▸ **Description of the task**: Could you reproduce, word for word, everything below from the line containing "(** [__builtin_preserve_field_info(t->acc, kind)], for" down to the line containing "(** [__builtin_preserve_type_info( *t, kind)]", with both of those lines included and no others?

┌─ Input data

(* ===== verification/BpfCoreQuery.v ===== *)
(** * Asking about the running kernel's types

    The queries of [bpf_core_read.h]: whether a field, a type or an enumerator
    exists in the running kernel, and how large it is, where, or with which
    value.  Each is a compiler builtin with a kind; the loader answers it from
    the types of the running kernel, [kenv], where it looks for the type of the
    same name.  [BTF] ids are numbers the kernel and the compiler give out. *)
From S2P Require Import Prelude CTypes BpfCoreRead.

(** ** The kinds *)

Inductive bpf_field_info_kind :=
  | BPF_FIELD_BYTE_OFFSET | BPF_FIELD_BYTE_SIZE | BPF_FIELD_EXISTS
  | BPF_FIELD_SIGNED | BPF_FIELD_LSHIFT_U64 | BPF_FIELD_RSHIFT_U64.

Inductive bpf_type_id_kind := BPF_TYPE_ID_LOCAL | BPF_TYPE_ID_TARGET.

Inductive bpf_type_info_kind := BPF_TYPE_EXISTS | BPF_TYPE_SIZE | BPF_TYPE_MATCHES.

Inductive bpf_enum_value_kind := BPF_ENUMVAL_EXISTS | BPF_ENUMVAL_VALUE.

(** ** The builtins *)

(** The name of a type in the headers' declarations, enumerations included. *)
Definition type_name (t : ctype) : option string :=
  match t with
  | TEnum tag _ => Some ("enum " ++ tag)%string
  | _ => spelling t
  end.

(** The running kernel's type for a type the program was compiled with. *)
Definition target_type (kenv : list (string * ctype)) (t : ctype) : option ctype :=
  match type_name t with Some s => pointee_in kenv s | None => None end.

(** The field of the running kernel for one of the program's. *)
Definition target_field (kenv : list (string * ctype)) (t : ctype) (acc : list step)
    : option (Z * ctype) :=
  match target_type kenv t with Some kt => offsetof kt acc | None => None end.

(** Whether values of a type are signed, as the loader sees it; a plain [char] is
    unsigned in kernels since 6.2. *)
Definition signed_type (t : ctype) : bool :=
  match t with
  | TInt (IShort | IInt | ILong | ILLong | IInt128) => true
  | TEnum _ consts => existsb (λ c, c.2 <? 0) consts
  | _ => false
  end.

(** [__builtin_preserve_field_info(t->acc, kind)], for a field that is no bit-field: a
    program that asks for more than the existence of a field the kernel lacks is
    refused, [None], as is one that names a field its own headers lack. *)
Definition preserve_field_info (kenv : list (string * ctype)) (t : ctype) (acc : list step)
    (kind : bpf_field_info_kind) : option Z :=
  match offsetof t acc, kind, target_field kenv t acc with
  | None, _, _ => None
  | Some _, BPF_FIELD_EXISTS, Some _ => Some 1
  | Some _, BPF_FIELD_EXISTS, None => Some 0
  | Some _, _, None => None
  | Some _, BPF_FIELD_BYTE_OFFSET, Some (o, _) => Some o
  | Some _, BPF_FIELD_BYTE_SIZE, Some (_, u) => Some (sizeof u)
  | Some _, BPF_FIELD_SIGNED, Some (_, u) => Some (if signed_type u then 1 else 0)
  | Some _, (BPF_FIELD_LSHIFT_U64 | BPF_FIELD_RSHIFT_U64), Some (_, u) =>
      Some (64 - 8 * sizeof u)
  end.

(** Whether the kernel's type matches the program's is the loader's judgement. *)
Class Loader := {
  type_matches : ctype → ctype → bool;
  local_id : ctype → Z;
  kernel_id : string → Z;
}.

Section queries.
Context `{Loader}.

(** [__builtin_preserve_type_info( *t, kind)] *)
Definition preserve_type_info (kenv : list (string * ctype)) (t : ctype)
    (kind : bpf_type_info_kind) : Z :=
  match target_type kenv t, kind with
  | None, _ => 0
  | Some _, BPF_TYPE_EXISTS => 1
  | Some kt, BPF_TYPE_SIZE => sizeof kt
  | Some kt, BPF_TYPE_MATCHES => if type_matches t kt then 1 else 0
  end.

(** [__builtin_btf_type_id( *t, kind)] *)
Definition btf_type_id (kenv : list (string * ctype)) (t : ctype) (kind : bpf_type_id_kind) : Z :=
  match kind with
  | BPF_TYPE_ID_LOCAL => local_id t
  | BPF_TYPE_ID_TARGET =>
      match type_name t, target_type kenv t with
      | Some s, Some _ => kernel_id s
      | _, _ => 0
      end
  end.

(** The constants of an enumeration. *)
Definition enumerator (t : ctype) (x : string) : option Z :=
  match t with
  | TEnum _ consts => snd <$> List.find (λ c, String.eqb c.1 x) consts
  | _ => None
  end.

(** [__builtin_preserve_enum_value( *(typeof(t) * )x, kind)]; [None] if the program's own
    headers do not have the enumerator. *)
Definition preserve_enum_value (kenv : list (string * ctype)) (t : ctype) (x : string)
    (kind : bpf_enum_value_kind) : option Z :=
  match enumerator t x with
  | None => None
  | Some _ =>
      match (kt ← target_type kenv t; enumerator kt x), kind with
      | Some _, BPF_ENUMVAL_EXISTS => Some 1
      | Some v, BPF_ENUMVAL_VALUE => Some (wrap 64 v)
      | None, _ => Some 0
      end
  end.

(** ** The macros *)

(** A field reference: [___bpf_field_ref1], an lvalue, whose struct type and designator
    the compiler sees, or [___bpf_field_ref2], a type and a designator. *)
Definition bpf_core_field_exists kenv t acc := preserve_field_info kenv t acc BPF_FIELD_EXISTS.
Definition bpf_core_field_size kenv t acc := preserve_field_info kenv t acc BPF_FIELD_BYTE_SIZE.
Definition bpf_core_field_offset kenv t acc :=
  preserve_field_info kenv t acc BPF_FIELD_BYTE_OFFSET.

Definition bpf_core_type_id_local kenv t := btf_type_id kenv t BPF_TYPE_ID_LOCAL.
Definition bpf_core_type_id_kernel kenv t := btf_type_id kenv t BPF_TYPE_ID_TARGET.
Definition bpf_core_type_exists kenv t := preserve_type_info kenv t BPF_TYPE_EXISTS.
Definition bpf_core_type_matches kenv t := preserve_type_info kenv t BPF_TYPE_MATCHES.
Definition bpf_core_type_size kenv t := preserve_type_info kenv t BPF_TYPE_SIZE.

Definition bpf_core_enum_value_exists kenv t x := preserve_enum_value kenv t x BPF_ENUMVAL_EXISTS.
Definition bpf_core_enum_value kenv t x := preserve_enum_value kenv t x BPF_ENUMVAL_VALUE.
End queries.

(** ** Properties *)

Lemma target_struct kenv t s :
  spelling t = Some s → target_type kenv t = pointee_in kenv s.
Proof. intros Hs. unfold target_type. by destruct t; simpl in *; simplify_eq. Qed.

(** Relocating a field is finding it in the kernel's type. *)
Lemma relocate_target kenv t acc s o u :
  spelling t = Some s → offsetof t acc = Some (o, u) →
  relocate kenv t acc = (λ f, (f.1, u)) <$> target_field kenv t acc.
Proof.
  intros Hs Ho. unfold relocate, target_field. rewrite Ho, Hs, (target_struct _ _ _ Hs).
  destruct (pointee_in kenv s) as [kt|]; [|done]. by destruct (offsetof kt acc) as [[o' u']|].
Qed.

(** C26. Asking before reading.  For a field of a struct the program knows, the question
    for its existence has an answer on every kernel, 1 or 0, and it is the right
    one: a CO-RE read of the field loads exactly on the kernels where the answer
    is 1, and then reads at the offset, and the kernel's field has the size, that
    the other questions answer; where it is 0 these are refused like the read.
    On a kernel with the type the program was compiled with, size and offset are
    the compiler's, and the type exists with its size; without a type of that name
    all questions about it, and about the enumerators of an enumeration that is
    missing, are answered 0. *)
Theorem core_queries {K} `{HK : BpfKernel K} `{Loader} env kenv t acc s o u :
  spelling t = Some s → offsetof t acc = Some (o, u) →
  (∃ x, bpf_core_field_exists kenv t acc = Some x ∧ (x = 1 ∨ x = 0) ∧
    ∀ (ks : nat → K) dst src,
      match BPF_CORE_READ_INTO env kenv ks dst t src acc [] with
      | Some r => x = 1 ∧ ∃ o' n, bpf_core_field_offset kenv t acc = Some o' ∧
          bpf_core_field_size kenv t acc = Some n ∧
          r = probe_read_kernel (ks 0%nat) dst (Z.of_nat (length dst)) (wrap 64 (src + o'))
      | None => x = 0 ∧ bpf_core_field_offset kenv t acc = None ∧
          bpf_core_field_size kenv t acc = None
      end) ∧
  (pointee_in kenv s = Some t →
    bpf_core_field_offset kenv t acc = Some o ∧ bpf_core_field_size kenv t acc = Some (sizeof u) ∧
    bpf_core_type_exists kenv t = 1 ∧ bpf_core_type_size kenv t = sizeof t) ∧
  (pointee_in kenv s = None →
    bpf_core_field_exists kenv t acc = Some 0 ∧ bpf_core_type_exists kenv t = 0 ∧
    bpf_core_type_size kenv t = 0 ∧ bpf_core_type_matches kenv t = 0 ∧
    bpf_core_type_id_kernel kenv t = 0) ∧
  ∀ tag consts x v, In (x, v) consts → pointee_in kenv ("enum " ++ tag) = None →
    bpf_core_enum_value_exists kenv (TEnum tag consts) x = Some 0 ∧
    bpf_core_enum_value kenv (TEnum tag consts) x = Some 0.
Proof.
  intros Hs Ho.
  unfold bpf_core_field_exists, bpf_core_field_offset, bpf_core_field_size, preserve_field_info.
  rewrite Ho. split_and!.
  - destruct (target_field kenv t acc) as [[o' u']|] eqn:Ht; (eexists; split; [done|]);
      (split; [by eauto|]); intros ks dst src;
      unfold BPF_CORE_READ_INTO, READ_INTO; cbn [narg_ok length Nat.leb ___core_read];
      unfold ___read, member_addr, place; simpl rf_reloc; cbv iota;
      rewrite (relocate_target kenv t acc s o u Hs Ho), Ht; simpl; eauto 6.
  - intros Hk. unfold target_field, bpf_core_type_exists, bpf_core_type_size, preserve_type_info.
    by rewrite (target_struct _ _ _ Hs), Hk, Ho.
  - intros Hk. unfold target_field, bpf_core_type_exists, bpf_core_type_size,
      bpf_core_type_matches, bpf_core_type_id_kernel, preserve_type_info, btf_type_id.
    rewrite (target_struct _ _ _ Hs), Hk. split_and!; try done. by destruct (type_name t).
  - intros tag consts x v Hin Hk.
    unfold bpf_core_enum_value_exists, bpf_core_enum_value, preserve_enum_value, target_type.
    cbn [type_name]. rewrite Hk. unfold enumerator.
    destruct (List.find _ consts) as [c|] eqn:Hf; [done|].
    pose proof (List.find_none _ _ Hf _ Hin) as Hn. simpl in Hn. by rewrite String.eqb_refl in Hn.
Qed.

└─

▸ **Exercise solution**:
(** [__builtin_preserve_field_info(t->acc, kind)], for a field that is no bit-field: a
    program that asks for more than the existence of a field the kernel lacks is
    refused, [None], as is one that names a field its own headers lack. *)
Definition preserve_field_info (kenv : list (string * ctype)) (t : ctype) (acc : list step)
    (kind : bpf_field_info_kind) : option Z :=
  match offsetof t acc, kind, target_field kenv t acc with
  | None, _, _ => None
  | Some _, BPF_FIELD_EXISTS, Some _ => Some 1
  | Some _, BPF_FIELD_EXISTS, None => Some 0
  | Some _, _, None => None
  | Some _, BPF_FIELD_BYTE_OFFSET, Some (o, _) => Some o
  | Some _, BPF_FIELD_BYTE_SIZE, Some (_, u) => Some (sizeof u)
  | Some _, BPF_FIELD_SIGNED, Some (_, u) => Some (if signed_type u then 1 else 0)
  | Some _, (BPF_FIELD_LSHIFT_U64 | BPF_FIELD_RSHIFT_U64), Some (_, u) =>
      Some (64 - 8 * sizeof u)
  end.

(** Whether the kernel's type matches the program's is the loader's judgement. *)
Class Loader := {
  type_matches : ctype → ctype → bool;
  local_id : ctype → Z;
  kernel_id : string → Z;
}.

Section queries.
Context `{Loader}.

(** [__builtin_preserve_type_info( *t, kind)] *)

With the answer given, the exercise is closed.